(* ===== verification/FsTruncate.v ===== *)
(** [logfs_op_truncate]: the size is the one asked for, and the bytes below
    it are as they were. *)

From S2P Require Import Prelude.
From S2P Require Import Bytes.
From S2P Require Import DiskFormat.
From S2P Require Import TxnApi.
From S2P Require Import FsFormat.
From S2P Require Import Inode.
From S2P Require Import InodeBits.
From S2P Require Import InodeSpec.
From S2P Require Import InodeDir.
From S2P Require Import InodeDirSpec.
From S2P Require Import InodeDirAdd.
From S2P Require Import FsOps.
From S2P Require Import FsTree.
From S2P Require Import FsImage.
From S2P Require Import FsStep.
From S2P Require Import FsPath.
From S2P Require Import FsChange.
From S2P Require Import FsCalls.
From S2P Require Import FsFile.
From S2P Require Import FsWrite.

Section truncate.
Context {S : Type} `{TxnLaws S} (fs : logfs_super) (Hfs : wf_fs fs).
Context (L : gset Z) (a : contents) (ino size now : Z).
Let v := c_view a.
Let L' := L ∖ {[ino]}.
Let i := inode_at fs v ino.
Hypothesis Hb : fs_blocks fs a.
Hypothesis Hi : wf_image fs L v.
Hypothesis Hino : ino ∈ L.
Hypothesis Hfile : is_dir fs v ino = false.
Hypothesis Hsize : 0 <= size <= max_file_size.
Hypothesis Hnow : 0 <= now < 2 ^ 64.

(** The blocks that stay: all of them when the file grows. *)
Definition keep_blocks : nat := Z.to_nat ((size + LOGFS_BLOCK_SIZE - 1) / LOGFS_BLOCK_SIZE).

Definition kept : list Z :=
  if size <? i_size i then take keep_blocks (i_blocks i) ++ replicate (12 - keep_blocks) 0
  else i_blocks i.

(** When the inode cannot be written after its blocks are freed, it still
    names them: only the other inodes are sound. *)
Definition truncate_post (r : result unit) a' : Prop :=
  match r with
  | Ok _ => file_only fs L a ino a' /\
            inode_at fs (c_view a') ino = set_size_mtime size now (set_blocks kept i) /\
            (size < i_size i -> freed fs (c_view a') (drop keep_blocks (i_blocks i))) /\
            forall x, 0 <= x < size ->
              file_byte (c_view a') kept x = file_byte v (i_blocks i) x
  | Err rc => c_calm a = false /\ rc < 0 /\ step fs L' a a'
  end.

Let Hs : wf_store fs L v := im_store _ _ _ Hi.
Let Hin : in_table fs ino := proj1 (st_table _ _ _ Hs ino Hino).
Lemma rest_sub : L' ⊆ L.
Proof. unfold L'. set_solver. Qed.

Let Hs' : wf_store fs L' v := store_sub fs L L' v rest_sub Hs.

Lemma keep_blocks_12 : (keep_blocks <= 12)%nat.
Proof.
  unfold keep_blocks, max_file_size, LOGFS_NDIR_BLOCKS, LOGFS_BLOCK_SIZE in *.
  assert ((size + 4096 - 1) / 4096 < 13) by (apply Z.div_lt_upper_bound; lia). lia.
Qed.

(** A byte below the new size is in a block that stays. *)
Lemma index_kept x : 0 <= x < size -> (block_index x < keep_blocks)%nat.
Proof.
  intros Hx. unfold block_index, keep_blocks, LOGFS_BLOCK_SIZE.
  assert (x / 4096 < (size + 4096 - 1) / 4096); [|pose proof (Z.div_pos x 4096); lia].
  pose proof (Z.div_mod x 4096 ltac:(lia)). pose proof (Z.mod_pos_bound x 4096 ltac:(lia)).
  apply (Z.lt_le_trans _ (x / 4096 + 1)); [lia|]. apply Z.div_le_lower_bound; lia.
Qed.

Lemma nth_kept x : 0 <= x < size -> nth (block_index x) kept 0 = nth (block_index x) (i_blocks i) 0.
Proof.
  intros Hx. unfold kept. destruct (size <? i_size i); [|done].
  pose proof (index_kept x Hx). pose proof keep_blocks_12.
  pose proof (wi_nblocks _ (wf_inode_at fs v ino)) as Hl. fold i in Hl.
  change (Z.to_nat LOGFS_NDIR_BLOCKS) with 12%nat in Hl.
  rewrite app_nth1 by (rewrite length_take; lia). by apply nth_take.
Qed.

Lemma elem_kept b : b ∈ kept -> b <> 0 -> (b ∈ i_blocks i) /\ ((size <? i_size i) = true -> b ∉ drop keep_blocks (i_blocks i)).
Proof.
  intros Hbk Hne. unfold kept in Hbk. destruct (size <? i_size i); [|done].
  apply elem_of_app in Hbk as [Hbk|[-> _]%elem_of_replicate]; [|done].
  split; [by eapply elem_take|]. intros _ Hd.
  pose proof (st_nodup _ _ _ Hs ino Hino) as Hnd. unfold ino_blocks in Hnd. fold i in Hnd.
  rewrite <-(take_drop keep_blocks (i_blocks i)), filter_app in Hnd.
  apply NoDup_app in Hnd as (_ & Hdis & _). apply (Hdis b); by apply list_elem_of_filter.
Qed.

Lemma kept_nodup : NoDup (filter (fun b => b <> 0) kept).
Proof.
  pose proof (st_nodup _ _ _ Hs ino Hino) as Hnd. unfold ino_blocks in Hnd. fold i in Hnd.
  unfold kept. destruct (size <? i_size i); [|done].
  rewrite filter_app, filter_zeros, app_nil_r.
  rewrite <-(take_drop keep_blocks (i_blocks i)), filter_app in Hnd. by apply NoDup_app in Hnd as [? _].
Qed.

Lemma kept_length : length kept = 12%nat.
Proof.
  pose proof (wi_nblocks _ (wf_inode_at fs v ino)) as Hl. fold i in Hl.
  change (Z.to_nat LOGFS_NDIR_BLOCKS) with 12%nat in Hl. unfold kept.
  destruct (size <? i_size i); [|done]. pose proof keep_blocks_12.
  rewrite length_app, length_take, length_replicate. lia.
Qed.

(** The blocks are given back, or there is nothing to give. *)
Definition shrunk a1 : Prop :=
  ((size <? i_size i) = true /\ dropped fs (drop keep_blocks (i_blocks i)) a a1 /\
   freed fs (c_view a1) (drop keep_blocks (i_blocks i))) \/
  ((size <? i_size i) = false /\ a1 = a).

Lemma shrunk_facts a1 :
  shrunk a1 ->
  step fs L' a a1 /\ mine fs L' a1 kept /\ inode_used fs (c_view a1) ino = true /\
  (forall b, in_data fs b -> c_view a1 b = c_view a b).
Proof.
  intros Hsh. pose proof Hfs as []. pose proof (proj2 (st_table _ _ _ Hs ino Hino)) as Hiu.
  assert (Hst : step fs L' a a1).
  { destruct Hsh as [(_ & D & _)|[_ Heq]]; [|rewrite Heq; apply step_refl]. eapply dropped_step; [done|done| |exact D].
    intros b Hbd%elem_drop Hne. by apply (target_blocks fs L _ ino). }
  assert (Hused : forall b, b ∈ kept -> b <> 0 -> block_used fs (c_view a1) b = true).
  { intros b Hbk Hne. destruct (elem_kept b Hbk Hne) as [Hbi Hnd].
    destruct (target_blocks fs L v ino b Hs Hino Hbi Hne) as (Hbd & Hu & _).
    destruct Hsh as [(E & D & _)|[_ Heq]]; [|by rewrite Heq]. rewrite (dr_used _ _ _ _ D); auto. }
  split; [done|]. split; [split|split].
  - apply kept_length.
  - intros b Hbk Hne. destruct (elem_kept b Hbk Hne) as [Hbi _].
    destruct (target_blocks fs L v ino b Hs Hino Hbi Hne) as (Hbd & _ & Hno).
    split; [done|]. split; [by apply Hused|]. intros Ho%(owned_keeps fs L' _ _ _ (proj2 Hst)). done.
  - apply kept_nodup.
  - destruct Hsh as [(_ & D & _)|[_ Heq]]; [|by rewrite Heq]. unfold inode_used. by rewrite (dr_view _ _ _ _ D) by lia.
  - intros b [? ?]. destruct Hsh as [(_ & D & _)|[_ Heq]]; [|by rewrite Heq]. apply (dr_view _ _ _ _ D). lia.
Qed.

Lemma truncate_body_spec : triple rep a (truncate_body fs ino size now (c_gen a)) truncate_post.
Proof.
  unfold truncate_body. eapply triple_outcome; [by apply (inode_read_spec fs Hfs a ino)| |].
  { intros rc Hc Hrc. split; [done|]. split; [done|apply step_refl]. }
  fold v. fold i. cbv zeta.
  assert (Hend : u64 (size + LOGFS_BLOCK_SIZE - 1) = size + LOGFS_BLOCK_SIZE - 1).
  { apply u64_small. unfold max_file_size, LOGFS_NDIR_BLOCKS, LOGFS_BLOCK_SIZE in *. lia. }
  rewrite Hend. fold keep_blocks.
  assert (Hfin : forall a1, shrunk a1 -> triple rep a1
    (logfs_inode_write (c_gen a) fs ino (set_size_mtime size now (set_blocks kept i))) truncate_post).
  { intros a1 Hsh. destruct (shrunk_facts a1 Hsh) as (Hst & Hm & Hiu & Hv).
    apply triple_whole. intros Hlen. rewrite <-(se_gen _ _ (proj1 Hst)).
    assert (Hfresh : fresh_from fs a (i_blocks i) kept)
      by (intros b Hbk Hne; left; by apply elem_kept).
    eapply triple_outcome_last.
    - apply (inode_write_spec fs Hfs a1); [by eapply step_blocks|done|done|].
      by apply (finish_wf fs Hfs L a ino now Hnow a1).
    - intros rc Hc Hrc. split; [by rewrite <-(se_calm _ _ (proj1 Hst))|done].
    - split; [by apply finish_file_only|]. split; [by apply (finish_inode fs Hfs L)|].
      split.
      { intros Hlt%Z.ltb_lt. destruct Hsh as [(_ & _ & Hfr)|[E _]]; [|congruence].
        eapply freed_bitmaps; [by apply write_inode_bitmaps|exact Hfr]. }
      intros x Hx. unfold file_byte. fold (block_index x). rewrite (nth_kept x Hx).
      destruct (Z.eqb_spec (nth (block_index x) (i_blocks i) 0) 0) as [|Hne]; [done|].
      assert (Hbi : nth (block_index x) (i_blocks i) 0 ∈ i_blocks i).
      { destruct (nth_in_or_default (block_index x) (i_blocks i) 0); [by apply list_elem_of_In|done]. }
      destruct (target_blocks fs L v ino _ Hs Hino Hbi Hne) as ([? ?] & _).
      rewrite write_inode_other by (done || lia). by rewrite Hv. }
  apply triple_bind. destruct (size <? i_size i) eqn:Elt.
  - eapply triple_wand.
    { apply (truncate_blocks_spec fs Hfs a i keep_blocks Hb); [apply wf_inode_at|apply keep_blocks_12| |].
      - by apply (st_nodup _ _ _ Hs).
      - intros b Hbi Hne. by apply (target_blocks fs L v ino b). }
    intros r a1 [D Hr]. destruct r as [i'|rc].
    + destruct Hr as [-> Hfr]. replace (take keep_blocks (i_blocks i) ++ _) with kept by (unfold kept; by rewrite Elt).
      apply Hfin. by left.
    + destruct Hr. split; [done|]. split; [done|]. eapply dropped_step; [done|done| |exact D].
      intros b Hbd%elem_drop Hne. by apply (target_blocks fs L _ ino).
  - apply triple_ret. assert (E : i = set_blocks kept i).
    { unfold kept. rewrite Elt. by destruct i. }
    rewrite E at 1. apply Hfin. by right.
Qed.
End truncate.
* * *
Report each line in the preceding entries that holds the string "false".

Hypothesis Hfile : is_dir fs v ino = false.
  | Err rc => c_calm a = false /\ rc < 0 /\ step fs L' a a'
  ((size <? i_size i) = false /\ a1 = a).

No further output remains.